INSTRUCTIONS FOR THE TASK ▸
From the records below, extract only the lines running from the line with "if show_total then" to the line with "[] => (x, prefix)", both lines included, reproducing them exactly.

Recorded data
(** ** main *)

Definition main (w : world) (human_readable show_total : bool) : M unit :=
  config ← read_pacman_config w;
  root_dir ← get w config "options" "RootDir";
  db_path ← get w config "options" "DBPath";
  alpm ← ALPM_init w root_dir db_path;
  packages ← search_db w alpm ".*";
  let packages := list_sort size packages in
  if show_total then
    let s := sum (map size packages) in
    show ← (if human_readable then bytes_humanize s else mret (str s));
    print show
  else
    for_each packages (λ p,
      display_size ← (if human_readable then bytes_humanize (size p)
                      else mret (str (size p)));
      print (name p +:+ " " +:+ display_size)).

(** * Vocabulary of the specification *)

(** ** Segments of [main] *)

(** The packages [main] works on: everything before the sort. *)
Definition installed (w : world) : M (list Package) :=
  config ← read_pacman_config w;
  root_dir ← get w config "options" "RootDir";
  db_path ← get w config "options" "DBPath";
  alpm ← ALPM_init w root_dir db_path;
  search_db w alpm ".*".

(** The text of a size, as both branches of [main] compute it. *)
Definition display (human_readable : bool) (n : N) : M string :=
  if human_readable then bytes_humanize n else mret (str n).

(** One line of the per-package output. *)
Definition package_line (human_readable : bool) (p : Package) : M unit :=
  display_size ← display human_readable (size p);
  print (name p +:+ " " +:+ display_size).

(** The sorted package list that [main] prints, empty when the packages
    could not be read. *)
Definition installed_sorted (w : world) : list Package :=
  match outcome (installed w) with
  | inr packages => list_sort size packages
  | inl _ => []
  end.

(** Nothing is printed before the packages are known. *)
Definition silent {A : Type} (m : M A) : Prop := stdout m = [].

(** Sizes come from a [uint64_t]. *)
Definition uint64_size (p : Package) : Prop := (size p < 2 ^ 64)%N.

(** ** Order *)

Section key_order.
Context {A : Type} (key : A → N).

(** [x] is not after [y] in ascending order of [key]. *)
Definition key_le (x y : A) : Prop := (key x ≤ key y)%N.

End key_order.

(** ** Exact values of the humanizer *)

(** [m * 2^t] with [m] of at most 53 bits. *)
Definition dyadic (x : Q) (t : Z) : Prop :=
  ∃ m : Z, (0 ≤ m < 2 ^ 53)%Z ∧ x == inject_Z m * B64.pow2 t.

(** The loop of [bytes_humanize] on exact values: [x] is [size] after the
    division of the current iteration. *)
Fixpoint scale_exact (prefix : string) (rest : list string) (x : Q) : Q * string :=
  if Qle_bool 1 x then
    match rest with
    | [] => (x, prefix)
    | prefix' :: rest' => scale_exact prefix' rest' (x / inject_Z 1024)
    end
  else (x, prefix).

(** The value of the first division, [size / 1024] on an int. *)
Definition first_quotient (size : N) : Q :=
  B64.round (inject_Z (Z.of_N size) / inject_Z 1024).

(** [size / 1024^k], exactly. *)
Definition scaled (size : N) (k : nat) : Q :=
  inject_Z (Z.of_N size) / inject_Z (1024 ^ Z.of_nat k).



(** ** The configuration *)

(** The value stored for [key] in [section], if any. *)
Definition stored (c : ConfigParser) (section key : string) : option (option string) :=
  cp_sections c !! section ≫= λ options, options !! key.


(** The parser as [read_pacman_config] fills it before reading the file. *)
Definition default_config : ConfigParser :=
  read_dict {| cp_defaults := ∅; cp_sections := ∅ |}
    [("options", [("RootDir", "/");
                  ("DBPath", "/var/lib/pacman");
                  ("CacheDir", "/var/cache/pacman/pkg")])].

(** ** Example systems *)

(** A libalpm over the given installed packages: package pointers are
    positions in the list, counted from 1; initialization returns
    [handle]; every call given a null pointer answers with a null result,
    as libalpm's argument checks do.  The configuration file has the
    content [conf]; it decodes, and [parsed] is what the parser makes of
    it, [None] when it rejects it. *)
Definition system (conf : option string) (parsed : option ini) (handle : ptr)
    (pkgs : list (string * N)) : world :=
  {| pacman_conf := conf;
     parse_ini := λ _,
       match parsed with Some source => Parsed source | None => Rejected end;
     interpolate := λ _ value, Some value;
     utf8_valid := λ _, true;
     alpm_initialize := λ _ _, handle;
     alpm_get_localdb := λ h, if decide (h = NULL) then NULL else 1%N;
     alpm_db_search := λ db _,
       if decide (db = NULL) then []
       else map (λ i, N.of_nat (S i)) (seq 0 (length pkgs));
     alpm_pkg_get_name := λ p, default "" (fst <$> pkgs !! pred (N.to_nat p));
     alpm_pkg_get_isize := λ p, default 0%N (snd <$> pkgs !! pred (N.to_nat p));
     alpm_release := λ h, if decide (h = NULL) then (-1)%Z else 0%Z |}.

(** Four packages, no configuration file. *)
Definition example_system : world :=
  system None None 1%N
    [("glibc", 50000000%N); ("bash", 1536%N); ("zlib", 1536%N); ("vim", 0%N)].

(** Its packages as [search_db] returns them. *)
Definition example_packages : list Package :=
  [{| name := "glibc"; size := 50000000 |}; {| name := "bash"; size := 1536 |};
   {| name := "zlib"; size := 1536 |}; {| name := "vim"; size := 0 |}].

(** Nothing installed. *)
Definition empty_system : world := system None None 1%N [].

(** The same four packages, but [alpm_initialize] fails: it returns a null
    handle. *)
Definition unopened_system : world :=
  system None None NULL
    [("glibc", 50000000%N); ("bash", 1536%N); ("zlib", 1536%N); ("vim", 0%N)].





(** * Further vocabulary *)

(** ** The search *)

(** The record that [search_db] appends for the package at [pkg]. *)
Definition package_of (w : world) (pkg : ptr) : Package :=
  {| name := alpm_pkg_get_name w pkg;
     size := (alpm_pkg_get_isize w pkg mod 2 ^ 64)%N |}.

(** The name of the package at [pkg] is valid UTF-8. *)
Definition decodable (w : world) (pkg : ptr) : Prop :=
  utf8_valid w (alpm_pkg_get_name w pkg) = true.

(** The chain that [search_db] walks. *)
Definition found (w : world) (self : ALPM) (name : string) : list ptr :=
  alpm_db_search w (local_db self) [name].

(** The text that [bytes_humanize] returns for [n], empty when it raises. *)
Definition humanized (n : N) : string :=
  match outcome (bytes_humanize n) with
  | inr text => text
  | inl _ => ""
  end.

(** ** Assignments of a configuration source *)

(** [new] where it is set, [old] elsewhere. *)
Definition overridden {A : Type} (new old : option A) : option A :=
  match new with Some a => Some a | None => old end.

(** The value of [key] after the assignments of [options], read in order,
    starting from [acc]. *)
Definition assign_options (key : string) (options : list (string * option string))
    (acc : option (option string)) : option (option string) :=
  foldl (λ acc '(k, v), if decide (k = key) then Some v else acc) acc options.

(** The value of [key] after the sections of [source] named [section],
    read in order, starting from [acc]. *)
Definition assign_sections (section key : string) (source : ini)
    (acc : option (option string)) : option (option string) :=
  foldl (λ acc '(s, options),
           if decide (s = section) then assign_options key options acc else acc)
        acc source.

(** The last value that [source] gives [key] in [section], if any. *)
Definition assigned (source : ini) (section key : string) : option (option string) :=
  assign_sections section key source None.

(** ** More example systems *)

(** [w] with another UTF-8 decoder. *)
Definition with_decoder (w : world) (valid : string → bool) : world :=
  {| pacman_conf := pacman_conf w;
     parse_ini := parse_ini w;
     interpolate := interpolate w;
     utf8_valid := valid;
     alpm_initialize := alpm_initialize w;
     alpm_get_localdb := alpm_get_localdb w;
     alpm_db_search := alpm_db_search w;
     alpm_pkg_get_name := alpm_pkg_get_name w;
     alpm_pkg_get_isize := alpm_pkg_get_isize w;
     alpm_release := alpm_release w |}.

(** The session that [ALPM_init] opens on the example systems. *)
Definition example_session : ALPM := {| handle := 1%N; local_db := 1%N |}.

(** Byte strings of ASCII characters only: all of them are valid UTF-8,
    and a string with the byte 255 is not. *)
Definition ascii_only (b : string) : bool :=
  forallb (λ a, (nat_of_ascii a <? 128)%nat) (list_ascii_of_string b).

(** Three packages; the name of the second holds the byte 255. *)
Definition garbled_system : world :=
  with_decoder
    (system None None 1%N
       [("glibc", 50000000%N); (String "255" "bash", 1536%N); ("vim", 0%N)])
    ascii_only.

(** A configuration file whose [options] section has a [RootDir] line
    without a value and sets [DBPath]. *)
Definition valueless_system : world :=
  system
    (Some "[options]
RootDir
DBPath = /mnt/db")
    (Some [("options", [("rootdir", None); ("dbpath", Some "/mnt/db")])])
    1%N [("vim", 0%N)].

(** The packages of [example_system], found in the opposite order. *)
Definition reordered_system : world :=
  system None None 1%N
    [("vim", 0%N); ("zlib", 1536%N); ("bash", 1536%N); ("glibc", 50000000%N)].

(** The chain that [main] walks when there is no configuration file. *)
Definition default_chain (w : world) : list ptr :=
  alpm_db_search w
    (alpm_get_localdb w (alpm_initialize w "/" "/var/lib/pacman")) [".*"].

(** * Proofs *)

(** ** The monad *)

Lemma bind_ret {A B : Type} (a : A) (k : A → M B) : (mret a ≫= k) = k a.
Proof. unfold mbind, mret, M_bind, M_ret. by destruct (k a). Qed.

Lemma bind_raise {A B : Type} (e : exn) (k : A → M B) : (raise e ≫= k) = raise e.
Proof. reflexivity. Qed.

Lemma bind_print {B : Type} (line : string) (k : unit → M B) :
  (print line ≫= k) = (line :: stdout (k tt), outcome (k tt)).
Proof. unfold mbind, M_bind, print, stdout, outcome. by destruct (k tt). Qed.

(** ** Sorting *)

Section sorting.
Context {A : Type} (key : A → N).

Lemma insert_by_key_perm x l : insert_by_key key x l ≡ₚ x :: l.
Proof.
  induction l as [|y l IH]; simpl; [done|].
  destruct (key y <? key x)%N; [|done].
  rewrite IH. apply Permutation_swap.
Qed.

Lemma list_sort_perm l : list_sort key l ≡ₚ l.
Proof.
  induction l as [|x l IH]; simpl; [done|].
  by rewrite insert_by_key_perm, IH.
Qed.

Lemma insert_by_key_hd x l :
  HdRel (key_le key) x l → insert_by_key key x l = x :: l.
Proof.
  destruct 1 as [|y l Hxy]; simpl; [done|].
  unfold key_le in Hxy.
  destruct (N.ltb_spec (key y) (key x)); [lia|done].
Qed.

PROBLEM SOLUTION ▸
  if show_total then
    let s := sum (map size packages) in
    show ← (if human_readable then bytes_humanize s else mret (str s));
    print show
  else
    for_each packages (λ p,
      display_size ← (if human_readable then bytes_humanize (size p)
                      else mret (str (size p)));
      print (name p +:+ " " +:+ display_size)).

(** * Vocabulary of the specification *)

(** ** Segments of [main] *)

(** The packages [main] works on: everything before the sort. *)
Definition installed (w : world) : M (list Package) :=
  config ← read_pacman_config w;
  root_dir ← get w config "options" "RootDir";
  db_path ← get w config "options" "DBPath";
  alpm ← ALPM_init w root_dir db_path;
  search_db w alpm ".*".

(** The text of a size, as both branches of [main] compute it. *)
Definition display (human_readable : bool) (n : N) : M string :=
  if human_readable then bytes_humanize n else mret (str n).

(** One line of the per-package output. *)
Definition package_line (human_readable : bool) (p : Package) : M unit :=
  display_size ← display human_readable (size p);
  print (name p +:+ " " +:+ display_size).

(** The sorted package list that [main] prints, empty when the packages
    could not be read. *)
Definition installed_sorted (w : world) : list Package :=
  match outcome (installed w) with
  | inr packages => list_sort size packages
  | inl _ => []
  end.

(** Nothing is printed before the packages are known. *)
Definition silent {A : Type} (m : M A) : Prop := stdout m = [].

(** Sizes come from a [uint64_t]. *)
Definition uint64_size (p : Package) : Prop := (size p < 2 ^ 64)%N.

(** ** Order *)

Section key_order.
Context {A : Type} (key : A → N).

(** [x] is not after [y] in ascending order of [key]. *)
Definition key_le (x y : A) : Prop := (key x ≤ key y)%N.

End key_order.

(** ** Exact values of the humanizer *)

(** [m * 2^t] with [m] of at most 53 bits. *)
Definition dyadic (x : Q) (t : Z) : Prop :=
  ∃ m : Z, (0 ≤ m < 2 ^ 53)%Z ∧ x == inject_Z m * B64.pow2 t.

(** The loop of [bytes_humanize] on exact values: [x] is [size] after the
    division of the current iteration. *)
Fixpoint scale_exact (prefix : string) (rest : list string) (x : Q) : Q * string :=
  if Qle_bool 1 x then
    match rest with
    | [] => (x, prefix)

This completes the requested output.